Reputation: 11508
I am working with large matrices, like the Movielens 20m dataset. I restructured the online file such that it matches the dimensions mentioned on the page (138000 by 27000), since the original file contains indices that are more of the size (138000 by 131000), but contain a lot of empty columns. Simply throwing out those empty columns and re-indexing yields the desired dimensions.
Anyways, the snippet to cast the sparse csv file to a dense format looks like this:
import pandas as pd
from scipy import sparse
# note that the file is not the one described in the link, but the smaller one
X = pd.read_csv("ml-20m-dense.dat", sep=",", header=None)
mat = sparse.coo_matrix((X[2], (X[0], X[1]))).todense()
Now, the estimated size in memory should be close to 138000 * 27000 * 8 / (1024^3) = 27.5 GB.
Yet, when I inspect the processes with htop, the memory consumption shows me around 7 GB only, although approximately 32 GB virtual memory are reserved.
At first I thought that this might be due to some "efficiency trick" by either pandas reader, or the scipy.sparse
package, to circumvent blowing up memory consumption.
But even after I call my PCA function on it, it never increases the active memory consumption to the amount it should.
Note that calling mat.nbytes
returns the exact amount estimated, so it seems NumPy is at least aware of the data.
(PCA code for reference:)
from fbpca import pca
result = pca(mat, k=3, raw=False, n_iter=3)
Note that, although fbpca makes use of an randomized algorithm, and I am only computing the top three components, the code still performs a (single, but full) matrix multiplication of the input matrix with a (way smaller) random matrix.

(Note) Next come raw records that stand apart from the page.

Definition built (schemas : gmap string schema) (name : string) : Prop := is_Some (schemas !! GetDefinitionName name).
#[local] Instance built_dec schemas name : Decision (built schemas name).
Proof. unfold built. apply _. Defined.

(** Every schema is the one of a definition, under its name. *)
Definition genuine (schemas : gmap string schema) : Prop :=
  ∀ unique s, schemas !! unique = Some s →
    ∃ name d, definitions !! name = Some d ∧ unique = GetDefinitionName name ∧ s = map_refs v3_ref (d_schema d).

(** The keys that are still to be built. *)
Definition unbuilt (schemas : gmap string schema) : gset string :=
  filter (λ name, ¬ built schemas name) (dom definitions).

(** Everything that can be reached from [n] has a definition. *)
Definition complete (n : string) : Prop := ∀ m, rtc depends n m → m ∈ dom definitions.

Lemma complete_dom n : complete n → n ∈ dom definitions.
Proof. intros Hn. apply Hn, rtc_refl. Qed.
Lemma complete_depends n m : complete n → depends n m → complete m.
Proof. intros Hn Hm k Hk. apply Hn. by apply (rtc_l _ _ m). Qed.

Context (names_injective : ∀ n m, n ∈ dom definitions → m ∈ dom definitions →
  GetDefinitionName n = GetDefinitionName m → n = m).

(** What a call adds for the types [names]: they are built, and what is new
    is reached from one of them and has its dependencies built. *)
Record extends (names : list string) (s s' : gmap string schema) : Prop := {
  ext_sub : s ⊆ s';
  ext_genuine : genuine s';
  ext_built : ∀ n, n ∈ names → built s' n;
  ext_new : ∀ n, n ∈ dom definitions → built s' n → ¬ built s n →
    (∃ r, r ∈ names ∧ rtc depends r n) ∧ (∀ m, depends n m → built s' m) }.

Lemma built_mono s s' n : s ⊆ s' → built s n → built s' n.
Proof. intros Hs [x Hx]. exists x. exact (lookup_weaken _ _ _ _ Hx Hs). Qed.

Lemma unbuilt_mono s s' : s ⊆ s' → size (unbuilt s') ≤ size (unbuilt s).
Proof. intros Hs. apply subseteq_size. unfold unbuilt. intros n. rewrite !elem_of_filter. intuition eauto using built_mono. Qed.

Lemma extends_nil s : genuine s → extends [] s s.
Proof. split; [done|done|by intros n Hn%elem_of_nil|done]. Qed.

Lemma extends_app ns ns' s s' s'' : extends ns s s' → extends ns' s' s'' → extends (ns ++ ns') s s''.
Proof.
  intros [H1 _ H3 H4] [K1 K2 K3 K4]. split; [by etrans|done|..].
  - intros n [Hn|Hn]%elem_of_app; eauto using built_mono.
  - intros n Hn Hb Hnb. destruct (decide (built s' n)) as [Hs'|Hs'].
    + destruct (H4 n Hn Hs' Hnb) as [(r & Hr & Hrn) Hd]. split; [exists r; set_solver|]. eauto using built_mono.
    + destruct (K4 n Hn Hb Hs') as [(r & Hr & Hrn) Hd]. split; [exists r; set_solver|]. done.
Qed.
(* ===== verification/FakeProps.v ===== *)
(** * What the fake clientset is

    A map of objects by resource, namespace and name, in which the two
    versions are separate resources and the subresources answer nothing by
    themselves: the tracker refines the map, the typed clients refine it
    through the chain of reactions, and the invariants hold in every
    clientset a test can get to. *)

From Stdlib Require Import Ascii ZArith Lia.
From stdpp Require Import prelude strings gmap sorting.
From S2P Require Import Prelude GoStrings Json Visit Api Codec Parameters Discovery Client ApiServer.
From S2P Require Import Meta Manager Fake.

Local Open Scope string_scope.

(** ** Order of lists *)

Lemma ascii_compare_N a b : Ascii.compare a b = N.compare (N_of_ascii a) (N_of_ascii b).
Proof. done. Qed.

Lemma string_leb_cons a s b t : String.leb (String a s) (String b t) = true ↔
  (N_of_ascii a < N_of_ascii b)%N ∨ a = b ∧ String.leb s t = true.
Proof.
  unfold String.leb. cbn [String.compare]. rewrite ascii_compare_N.
  destruct (N.compare_spec (N_of_ascii a) (N_of_ascii b)) as [He|Hl|Hg].
  - assert (a = b) as -> by (rewrite <- (ascii_N_embedding a), He; apply ascii_N_embedding).
    split; [by right|]. intros [?|[_ ?]]; [lia|done].
  - split; [by left|done].
  - split; [done|]. intros [?|[-> _]]; lia.
Qed.

#[export] Instance string_leb_trans : Transitive (λ a b, String.leb a b = true).
Proof.
  intros s. induction s as [|a s IH]; intros [|b t] [|c u]; try done.
  rewrite !string_leb_cons. intros [H1|[-> H1]] [H2|[-> H2]]; [left; lia|by left|by left|right]. split; [done|by eapply IH].
Qed.

#[export] Instance object_le_total : Total object_le.
Proof.
  intros a b. unfold object_le. rewrite (String.eqb_sym (B_Namespace (O_Body b))).
  destruct (_ =? _); apply String.leb_total.
Qed.

#[export] Instance object_le_trans : Transitive object_le.
Proof.
  intros [ta [na ma la da]] [tb [nb mb lb db]] [tc [nc mc lc dc]]. unfold object_le. cbn [O_Body B_Namespace B_Name].
  destruct (String.eqb_spec na nb) as [->|Hab], (String.eqb_spec nb nc) as [->|Hbc]; rewrite ?String.eqb_refl.
  - apply string_leb_trans.
  - by intros _ ?.
  - by rewrite (proj2 (String.eqb_neq _ _) Hab).
  - destruct (String.eqb_spec na nc) as [->|Hac].
    + intros H1 H2. destruct Hbc. by apply String.leb_antisym.
    + apply string_leb_trans.
Qed.

(** ** Watchers *)

(** The channels registered for a resource and a namespace. *)
Definition ids_at (t : tracker) (gvr : GVR) (ns : string) : list nat := default [] (default ∅ (T_watchers t !! gvr) !! ns).

(** Channels are registered once. *)
Record watchers_ok (t : tracker) : Prop := {
  watch_known gvr ns id : id ∈ ids_at t gvr ns → (id < length (T_channels t))%nat;
  watch_once gvr ns : NoDup (ids_at t gvr ns);
  watch_apart gvr ns ns' id : id ∈ ids_at t gvr ns → id ∈ ids_at t gvr ns' → ns = ns';
}.

(** Nobody who watches is behind by a whole channel. *)
Definition room (t : tracker) : Prop :=
  Forall (λ ch, Ch_Stopped ch = true ∨ (length (Ch_Events ch) < DefaultChanSize)%nat) (T_channels t).

(** The channels after an event was sent to some of them. *)
Definition sent_to (ev : event) (ids : list nat) (chs chs' : list channel) : Prop :=
  length chs' = length chs ∧
  ∀ id ch, chs !! id = Some ch →
    chs' !! id = Some (if bool_decide (id ∈ ids) && negb (Ch_Stopped ch) then mkChannel (Ch_Events ch ++ [ev])%list false else ch).

Lemma broadcast_spec ev ids t : NoDup ids →
  (∀ id ch, id ∈ ids → T_channels t !! id = Some ch → Ch_Stopped ch = true ∨ (length (Ch_Events ch) < DefaultChanSize)%nat) →
  ∃ chs, broadcast ev ids t = (Ok tt, mkTracker (T_objects t) (T_watchers t) chs) ∧ sent_to ev ids (T_channels t) chs.
Proof.
  intros Hnd. revert t. induction Hnd as [|id ids Hid Hnd IH]; intros t Hroom.
  - exists (T_channels t). split; [by destruct t|]. split; [done|]. intros id ch Hch. by rewrite bool_decide_false by apply not_elem_of_nil.
  - cbn [broadcast]. unfold mbind, trk_bind, send. destruct (T_channels t !! id) as [ch|] eqn:Hch.
    + destruct (Ch_Stopped ch) eqn:Hst.
      * destruct (IH t) as (chs & -> & Hlen & Hchs); [intros; by eapply Hroom; [right|]|]. exists chs. split; [done|]. split; [done|].
        intros id' ch' Hch'. rewrite (Hchs id' ch' Hch'). destruct (decide (id' = id)) as [->|Hne].
        { rewrite Hch in Hch'. injection Hch' as <-. by rewrite Hst, !andb_false_r. }
        rewrite (bool_decide_ext (id' ∈ id :: ids) (id' ∈ ids)) by set_solver. done.
      * destruct (Hroom id ch ltac:(left) Hch) as [?|Hlt]; [congruence|].
        rewrite (proj2 (Nat.ltb_lt _ _) Hlt).
        set (ch1 := mkChannel _ false). set (t1 := mkTracker _ _ (<[id := ch1]> (T_channels t))).
        destruct (IH t1) as (chs & -> & Hlen & Hchs).
        { intros id' ch' Hin Hch'. subst t1. cbn [T_channels] in Hch'. rewrite list_lookup_insert_ne in Hch' by set_solver.
          eapply Hroom; [by right|exact Hch']. }
        exists chs. split; [done|]. subst t1. cbn [T_channels] in *. rewrite length_insert in Hlen. split; [done|].
        intros id' ch' Hch'. destruct (decide (id' = id)) as [->|Hne].
        { rewrite Hch in Hch'. injection Hch' as <-.
          rewrite (Hchs id ch1) by (apply list_lookup_insert_eq; by eapply lookup_lt_Some).
          rewrite (bool_decide_false (id ∈ ids)), bool_decide_true, Hst by (done || left). done. }
        rewrite (Hchs id' ch') by (by rewrite list_lookup_insert_ne). rewrite (bool_decide_ext (id' ∈ id :: ids) (id' ∈ ids)) by set_solver. done.
    + destruct (IH t) as (chs & -> & Hlen & Hchs); [intros; by eapply Hroom; [right|]|]. exists chs. split; [done|]. split; [done|].
      intros id' ch' Hch'. rewrite (Hchs id' ch' Hch'). assert (id' ≠ id) by congruence.
      rewrite (bool_decide_ext (id' ∈ id :: ids) (id' ∈ ids)) by set_solver. done.
Qed.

Essentially, it will still have to access every element in the input matrix at least once.
The last remark also makes this slightly different from posts I have found, like this, since in that post the elements are never really accessed.
Upvotes: 2
Views: 1598
Reputation: 970
I think your problem lies in the todense()
call, which uses np.asmatrix(self.toarray(order=order, out=out))
internally.
toarray
creates its output with np.zeros
. (See toarray, _process_toarray_args)
So your question can be reduced to: Why doesn't np.zeros
allocate enough memory?
The answer is probably lazy-initialization
and zero pages
:
Why does numpy.zeros takes up little space
Linux kernel: Role of zero page allocation at paging_init time
So all zero-regions in your matrix are actually in the same physical memory block and only a write to all entries will force the OS to allocate enough physical memory.
Upvotes: 3